(* ===== verification/RemoteSpec.v ===== *)
(** What the remote control does: how the commands run and stop the core, that
    memory written is memory read, and the answers to what is not a command. *)

From Stdlib Require Import ZArith Lia Ascii String.
From stdpp Require Import base numbers list option tactics.
From S2P Require Import Prelude Common Fifo Rob Rat Regfile CsrFile Bus PipelineCommon Packs CheckpointBuffer Isa Decode Commit Core Flight CoreFlow Status StatusSpec Text CsrInfo Receive Remote.

Local Open Scope Z_scope.

Section spec.
Context (dump : json -> text).
Context (mem : checkpoint_t) (mem_ids : list Z) (junk : Z * Z) (ras_full : Z).

Abbreviation handle := (socket_cmd_handle dump).
Abbreviation events := (run_events dump mem mem_ids junk ras_full).
Abbreviation happens := (run_event dump mem mem_ids junk ras_full).
Abbreviation cycles := (core_run mem mem_ids junk ras_full).

(** * Messages *)

(** The message [p cmd args...], with blanks between its words. *)
Definition command (p : text) (cmd : string) (args : list text) : text := join (p :: str cmd :: args).

Definition reply (p : text) (cmd : string) (ret : text) : text := p ++ str " " ++ str cmd ++ str " " ++ ret.

Definition cmd_name (cmd : string) : Prop := is_word (str cmd).

Definition is_wordb (w : text) : bool := negb (bool_decide (w = [])) && forallb (fun c => negb (is_space c)) w.
(** [data] of the two branches that change nothing. *)
Definition noop_data (k : Kind) (iv : Json) (xs : list Json) : Json :=
  match last_match k iv xs with
  | None => JStr (missing_msg (descr k))
  | Some e =>
      match matched_record k e with
      | Some record => JDict record
      | None => JNull
      end
  end.

(** The computation is a plain Python expression: a value or an exception,
    and no remote call. *)
Definition pure {A} (m : M A) : Prop :=
  (exists a, m = ret a) \/ (exists e, m = raise e).

(** ** Statements that the code does not meet, as they are worded *)

(** Any fetch body other than a dict with a list under [items] is an error
    and leads to no create or delete. *)
Definition fetch_shape_claim (k : Kind) (module : AnsibleModule)
    (rest : Rest) : Prop :=
  declares k module ->
  status_code (rest (Get (fetch_path k))) = 200%Z ->
  (forall xs, field (json (rest (Get (fetch_path k)))) "items"
              <> Some (JList xs)) ->
  failed (main_of k module rest) /\ mutations (main_of k module rest) = [].

(** The declaration has no value for the identity key: the key is not
    there, or it holds [None], as a parameter that was not given does. *)
Definition missing_identity (k : Kind) (module : AnsibleModule) : Prop :=
  identity_of k module = None \/ identity_of k module = Some JNull.

(** A declaration without identity value fails before any remote call. *)
Definition identity_claim (k : Kind) (module : AnsibleModule)
    (rest : Rest) : Prop :=
  declares k module ->
  missing_identity k module ->
  failed (main_of k module rest) /\ snd (main_of k module rest) = [].
Lemma scanstring_length s body r :
  scanstring s = Some (body, r) -> (length r < length s)%nat.
Proof.
  remember (length s) as n eqn:Hn. revert s body r Hn.
  induction n as [n IH] using lt_wf_ind. intros s body r -> H.
  assert (Hrec : forall cs t body r,
             (length t < length s)%nat ->
             cons_chars cs (scanstring t) = Some (body, r) ->
             (length r < length t)%nat).
  { intros cs t body' r' Hlt Hc. destruct (scanstring t) as [[b' t']|] eqn:E; [|done].
    injection Hc as _ <-. by eapply (IH (length t)). }
  destruct s as [|c s]; [done|]. cbn [scanstring] in H.
  destruct (Ascii.eqb c dquote). { injection H as _ <-. cbn. lia. }
  destruct (Ascii.eqb c bslash).
  - destruct s as [|e r1]; [done|].
    destruct (Ascii.eqb e "u").
    + destruct r1 as [|h1 [|h2 [|h3 [|h4 r2]]]]; try done.
      destruct (hex4 h1 h2 h3 h4) as [uni|]; [|done].
      destruct (is_high_surrogate uni).
      * destruct r2 as [|b [|u [|g1 [|g2 [|g3 [|g4 r3]]]]]];
          try (apply Hrec in H; cbn in *; lia).
        destruct (Ascii.eqb b bslash && Ascii.eqb u "u").
        -- destruct (hex4 g1 g2 g3 g4) as [uni2|]; [|done].
           destruct (is_low_surrogate uni2); apply Hrec in H; cbn in *; lia.
        -- apply Hrec in H; cbn in *; lia.
      * apply Hrec in H; cbn in *; lia.
    + destruct (unescape e); [|done]. apply Hrec in H; cbn in *; lia.
  - destruct (code c <? 32)%N; [done|]. apply Hrec in H; cbn in *; lia.
Qed.



Lemma digit_of_char_Some c : is_digit c = true -> digit_of_char c <> None.
Proof. all_chars c; vm_compute; congruence. Qed.

Lemma lex_intpart_length s d r :
  lex_intpart s = Some (d, r) -> (length r < length s)%nat.
Proof.
  destruct s as [|c s]; [done|]. unfold lex_intpart.
  destruct (Ascii.eqb c "0"). { intros [= _ <-]. cbn. lia. }
  destruct (is_digit c) eqn:Hd; [|done]. intros [= H].
  apply digit_of_char_Some in Hd. cbn [lex_uint] in H.
  destruct (digit_of_char c); [|done].
  destruct (lex_uint s) as [d' r'] eqn:E. injection H as _ <-.
  apply lex_uint_length in E. cbn. lia.
Qed.

Lemma lex_frac_length s f r : lex_frac s = (f, r) -> (length r <= length s)%nat.
Proof.
  destruct s as [|c [|d s]]; try (intros [= _ <-]; cbn; lia).
  unfold lex_frac. destruct (Ascii.eqb c "." && is_digit d).
  - destruct (lex_uint (d :: s)) as [ds r'] eqn:E. intros [= _ <-].
    apply lex_uint_length in E. cbn in *. lia.
  - intros [= _ <-]. cbn. lia.
Qed.

Lemma lex_exp_length s f r : lex_exp s = (f, r) -> (length r <= length s)%nat.
Proof.
  destruct s as [|e s]; [intros [= _ <-]; cbn; lia|].
  unfold lex_exp. destruct (Ascii.eqb e "e" || Ascii.eqb e "E").
  - destruct s as [|g s1].
    + cbn. intros [= _ <-]. cbn. lia.
    + destruct (Ascii.eqb g "-" || Ascii.eqb g "+").
      * destruct (lex_uint s1) as [ds r2] eqn:E. apply lex_uint_length in E.
        destruct ds; intros [= _ <-]; cbn in *; lia.
      * destruct (lex_uint (g :: s1)) as [ds r2] eqn:E. apply lex_uint_length in E.
        destruct ds; intros [= _ <-]; cbn in *; lia.
  - intros [= _ <-]. cbn. lia.
Qed.

Lemma match_number_length s v r :
  match_number s = Some (v, r) -> (length r < length s)%nat.
Proof.
  unfold match_number.
  set (p := match s with
            | c :: r0 => if Ascii.eqb c "-" then (true, r0) else (false, s)
            | [] => (false, s)
            end).
  assert (Hp : (length p.2 <= length s)%nat).
  { subst p. destruct s as [|c r0]; [done|]. destruct (Ascii.eqb c "-"); cbn; lia. }
  destruct p as [neg s1]. cbn [snd] in Hp.
  destruct (lex_intpart s1) as [[d r1]|] eqn:E1; [|done].
  apply lex_intpart_length in E1.
  destruct (lex_frac r1) as [frac r2] eqn:E2. apply lex_frac_length in E2.
  destruct (lex_exp r2) as [ex r3] eqn:E3. apply lex_exp_length in E3.
  destruct frac, ex; intros [= _ <-]; lia.
Qed.
Inductive Body : Type :=
| TokenBody (token url : string)
| ErrorBody (message : string).

Record Response : Type := { status : Z; body : Body }.

(** The arguments [createProjectKey] is called with. *)
Record KeyRequest : Type := {
  projectId : string; comment : string; scopes : list string;
  time_to_live_in_seconds : Z
}.

Definition keyRequest (env : Env) : KeyRequest :=
  {| projectId := nullish (DEEPGRAM_PROJECT_ID env) "";
     comment := "Temporary STT token"; scopes := ["usage:write"];
     time_to_live_in_seconds := 600 |}.

Definition GET (env : Env) (sdk : KeyRequest -> CreateProjectKey) : Response :=
  match DEEPGRAM_API_KEY env with
  | None =>
      {| status := 500; body := ErrorBody "Deepgram APIキーが設定されていません" |}
  | Some apiKey =>
      if negb (truthy apiKey) then
        {| status := 500; body := ErrorBody "Deepgram APIキーが設定されていません" |}
      else
        match sdk (keyRequest env) with
        | KeyReturns result =>
            let key := match result with Some (Some k) => Some k | _ => None end in
            {| status := 200;
               body := TokenBody (nullish key apiKey) "wss://api.deepgram.com/v1/listen" |}
        | KeyThrows =>
            {| status := 200;
               body := TokenBody apiKey "wss://api.deepgram.com/v1/listen" |}
        end
  end.

End SttToken.

(* ------------------------------------------------------------------ *)
(** ** src/hooks/useDeepgram.ts *)

Module Deepgram.
Import Js.

Inductive ReadyState : Type := CONNECTING | OPEN | CLOSING | CLOSED.

Record t : Type := {
  isConnected : bool;
  transcript : string;
  fullTranscript : string;
  error : option string;
  wsRef : option ReadyState;       (* the socket held, by its readyState *)
  fullTranscriptRef : string;
  reconnectAttemptRef : Z;
  intentionalCloseRef : bool
}.

Definition init : t :=
  {| isConnected := false; transcript := ""; fullTranscript := ""; error := None;
     wsRef := None; fullTranscriptRef := ""; reconnectAttemptRef := 0;
     intentionalCloseRef := false |}.

(** A message of the socket, after [JSON.parse]. *)
Inductive Message : Type :=
| Malformed                                   (* JSON.parse throws *)
| Ignored                                     (* not "Results", or no channel *)
| Results (is_final : bool) (alternatives : list string).

Definition reset (d : t) : t :=
  {| isConnected := isConnected d; transcript := ""; fullTranscript := "";
     error := None; wsRef := wsRef d; fullTranscriptRef := "";
     reconnectAttemptRef := reconnectAttemptRef d;
     intentionalCloseRef := intentionalCloseRef d |}.

(** [connect]: the argument is the outcome of [fetchToken] followed by
    [new WebSocket]. *)
Definition connect (token : Result string) (d : t) : t * list Effect :=
  match wsRef d with
  | Some OPEN => (d, [])
  | _ =>
      let ws := match wsRef d with Some CLOSED => Some CLOSED | _ => None end in
      let closing :=
        match wsRef d with
        | Some CONNECTING | Some CLOSING => [EWsClose None]
        | _ => []
        end in
      match token with
      | Resolved tok =>
          ({| isConnected := isConnected d; transcript := transcript d;
              fullTranscript := fullTranscript d; error := None;
              wsRef := Some CONNECTING; fullTranscriptRef := fullTranscriptRef d;
              reconnectAttemptRef := reconnectAttemptRef d;
              intentionalCloseRef := false |},
           closing ++ [EFetch ApiSttToken; EWsNew tok])
      | Rejected message =>
          ({| isConnected := false; transcript := transcript d;
              fullTranscript := fullTranscript d; error := Some message;
              wsRef := ws; fullTranscriptRef := fullTranscriptRef d;
              reconnectAttemptRef := reconnectAttemptRef d;
              intentionalCloseRef := false |},
           closing ++ [EFetch ApiSttToken])
      end
  end.

Definition onopen (d : t) : t :=
  {| isConnected := true; transcript := transcript d;
     fullTranscript := fullTranscript d; error := error d;
     wsRef := option_map (fun _ => OPEN) (wsRef d);
     fullTranscriptRef := fullTranscriptRef d; reconnectAttemptRef := 0;
     intentionalCloseRef := intentionalCloseRef d |}.

Definition setTranscript (text : string) (d : t) : t :=
  {| isConnected := isConnected d; transcript := text;
     fullTranscript := fullTranscript d; error := error d; wsRef := wsRef d;
     fullTranscriptRef := fullTranscriptRef d;
     reconnectAttemptRef := reconnectAttemptRef d;
     intentionalCloseRef := intentionalCloseRef d |}.

Definition appendFinal (text : string) (d : t) : t :=
  let full := (fullTranscriptRef d ++ text)%string in
  {| isConnected := isConnected d; transcript := transcript d;
     fullTranscript := full; error := error d; wsRef := wsRef d;
     fullTranscriptRef := full;
     reconnectAttemptRef := reconnectAttemptRef d;
     intentionalCloseRef := intentionalCloseRef d |}.

Definition onmessage (m : Message) (d : t) : t :=
  match m with
  | Malformed | Ignored => d
  | Results is_final alternatives =>
      match alternatives with
      | [] => d
      | transcriptText :: _ =>
          if is_final then
            setTranscript ""
              (if truthy (trim transcriptText) then appendFinal transcriptText d else d)
          else setTranscript transcriptText d
      end
  end.

Definition onerror (d : t) : t :=
  {| isConnected := false; transcript := transcript d;
     fullTranscript := fullTranscript d;
     error := Some "Deepgramへの接続でエラーが発生しました";
     wsRef := wsRef d; fullTranscriptRef := fullTranscriptRef d;
     reconnectAttemptRef := reconnectAttemptRef d;
     intentionalCloseRef := intentionalCloseRef d |}.

(** The delay before reconnection attempt number [attempt]. *)
Definition reconnectDelay (attempt : Z) : Z := Z.min (1000 * 2 ^ attempt) 8000.

Definition onclose (code : Z) (d : t) : t * list Effect :=
  if negb (intentionalCloseRef d) && negb (code =? 1000) then
    if reconnectAttemptRef d <? 3 then
      let attempt := reconnectAttemptRef d + 1 in
      ({| isConnected := false; transcript := transcript d;
          fullTranscript := fullTranscript d; error := error d; wsRef := None;
          fullTranscriptRef := fullTranscriptRef d;
          reconnectAttemptRef := attempt;
          intentionalCloseRef := intentionalCloseRef d |},
       [ESetTimeout ReconnectTimer (reconnectDelay attempt)])
    else
      ({| isConnected := false; transcript := transcript d;
          fullTranscript := fullTranscript d;
          error := Some "Deepgramへの接続が切断されました。再接続に失敗しました。";
          wsRef := None; fullTranscriptRef := fullTranscriptRef d;
          reconnectAttemptRef := reconnectAttemptRef d;
          intentionalCloseRef := intentionalCloseRef d |},
       [])
  else
    ({| isConnected := false; transcript := transcript d;
        fullTranscript := fullTranscript d; error := error d; wsRef := None;
        fullTranscriptRef := fullTranscriptRef d;
        reconnectAttemptRef := reconnectAttemptRef d;
        intentionalCloseRef := intentionalCloseRef d |},
     []).

Definition disconnect (d : t) : t * list Effect :=
  ({| isConnected := false; transcript := transcript d;
      fullTranscript := fullTranscript d; error := error d; wsRef := None;
      fullTranscriptRef := fullTranscriptRef d;
      reconnectAttemptRef := reconnectAttemptRef d;
      intentionalCloseRef := true |},
   match wsRef d with
   | Some OPEN => [EWsSendCloseStream; EWsClose (Some 1000)]
   | Some _ => [EWsClose (Some 1000)]
   | None => []
   end).

(** The socket is checked again when the buffer of the chunk is ready; the
    two checks are one here. *)
Definition sendAudio (chunk : Blob) (d : t) : list Effect :=
  match wsRef d with
  | Some OPEN => [EWsSendAudio chunk]
  | _ => []
  end.

(** What can happen to the client between two calls of the orchestrator:
    the four socket handlers and the reconnection timer, whose callback is
    [connect]. *)
Inductive Event : Type :=
| WsOpen
| WsMessage (m : Message)
| WsError
| WsClose (code : Z)
| ReconnectFires (token : Result string).

Definition handle (e : Event) (d : t) : t * list Effect :=
  match e with
  | WsOpen => (onopen d, [])
  | WsMessage m => (onmessage m d, [])
  | WsError => (onerror d, [])
  | WsClose code => onclose code d
  | ReconnectFires token => connect token d
  end.

(** A run of events; the effects are collected in order. *)
Fixpoint run (evs : list Event) (d : t) : t * list Effect :=
  match evs with
  | [] => (d, [])
  | e :: rest =>
      let '(d1, fx1) := handle e d in
      let '(d2, fx2) := run rest d1 in
      (d2, fx1 ++ fx2)
  end.

(** The reconnection delays scheduled by a list of effects. *)
Definition reconnectDelays (fx : list Effect) : list Z :=
  flat_map (fun e => match e with
                     | ESetTimeout ReconnectTimer delay => [delay]
                     | _ => []
                     end) fx.

Definition isAbnormalClose (e : Event) : bool :=
  match e with WsClose code => negb (code =? 1000) | _ => false end.

Definition isOpen (e : Event) : bool :=
  match e with WsOpen => true | _ => false end.

(** The number of abnormal closures in a run. *)
Definition abnormalCloses (evs : list Event) : nat :=
  length (filter isAbnormalClose evs).

(** No connection of the run opens: every reconnection fails. *)
Definition neverOpens (evs : list Event) : bool :=
  forallb (fun e => negb (isOpen e)) evs.

End Deepgram.

(* ------------------------------------------------------------------ *)
(** ** hooks/useInterviewEngine *)

Module Engine.
Import Js.

Inductive Role : Type := ai | respondent.

Record InterviewMessage : Type := {
  role : Role;
  content : string;
  timestamp : Z
}.

Record InterviewState : Type := {
  phase : Phase.InterviewPhase;
  messages : list InterviewMessage;
  currentTranscript : string;
  elapsedTime : Z;
  turnCount : Z;
  isAISpeaking : bool;
  isUserSpeaking : bool;
  error : option string
}.

Definition MAX_INTERVIEW_DURATION_MS : Z := 5 * 60 * 1000.
Definition SILENCE_THRESHOLD_MS : Z := 2000.

(** A callback reads [recorder.isRecording] and [deepgram.fullTranscript]
    through its closure: it sees the values of the render that created it,
    not the current ones.  These captured values are explicit. *)
Record Closure : Type := {
  c_isRecording : bool;
  c_fullTranscript : string
}.

(** The render in which [startTimer] was created ([useCallback] with no
    dependencies): nothing is recording and nothing is transcribed. *)
Definition firstRender : Closure :=
  {| c_isRecording := false; c_fullTranscript := "" |}.

(** The timeout held in [silenceTimerRef]: when it is due, the closure of
    its callback, and whether it is still to fire. *)
Record Timer : Type := {
  deadline : Z;
  closure : Closure;
  pending : bool
}.

Record Refs : Type := {
  playerRef : bool;                     (* an AudioPlayer exists *)
  timerRef : bool;                      (* the 1 s interval is running *)
  startTimeRef : Z;
  silenceTimerRef : option Timer;
  isEndingRef : bool;
  lastTranscriptRef : string
}.

(** [phaseRef] mirrors [phase] (the effect that copies it runs after every
    render); the two are one field here. *)
Record t : Type := {
  state : InterviewState;
  refs : Refs;
  recorder : RecorderHook.t;
  deepgram : Deepgram.t;
  log : list Effect
}.

Definition init : t :=
  {| state := {| phase := Phase.idle; messages := []; currentTranscript := "";
                 elapsedTime := 0; turnCount := 0; isAISpeaking := false;
                 isUserSpeaking := false; error := None |};
     refs := {| playerRef := false; timerRef := false; startTimeRef := 0;
                silenceTimerRef := None; isEndingRef := false;
                lastTranscriptRef := "" |};
     recorder := RecorderHook.init;
     deepgram := Deepgram.init;
     log := [] |}.

(** *** The collaborators' answers during one handler *)

Inductive Tts : Type :=
| TtsFails                    (* the request fails or is not ok *)
| TtsAudio (played : bool).   (* audio arrives; [play] resolves or rejects *)

(** [captured] holds what the callbacks reached by the handler read through
    their closures: [recorder.isRecording] in [endInterviewInternal] and in
    the timeout installed by [startListening], [deepgram.fullTranscript] in
    the timeout installed by the transcript effect. *)
Record World : Type := {
  now : Z;                                     (* Date.now() at the event *)
  listenAt : Z;                                (* Date.now() when listening starts *)
  startResponse : Result (option string);      (* /start: data.message *)
  chatResponse : Result (string * option bool);(* /chat: response, shouldEnd *)
  tts : Tts;
  scoreResponse : Result unit;
  sttToken : Result string;
  browser : AudioRecorder.Browser;
  captured : Closure
}.

(** *** Commands: state passing that keeps every intermediate state *)

Record Run : Type := { cur : t; past : list t }.

Definition Cmd : Type := Run -> Run.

▶ **YOUR OBJECTIVE**
Tally the lines of the material above that include the word "exists", then state that tally alone.

▶ **ANSWER SECTION**
2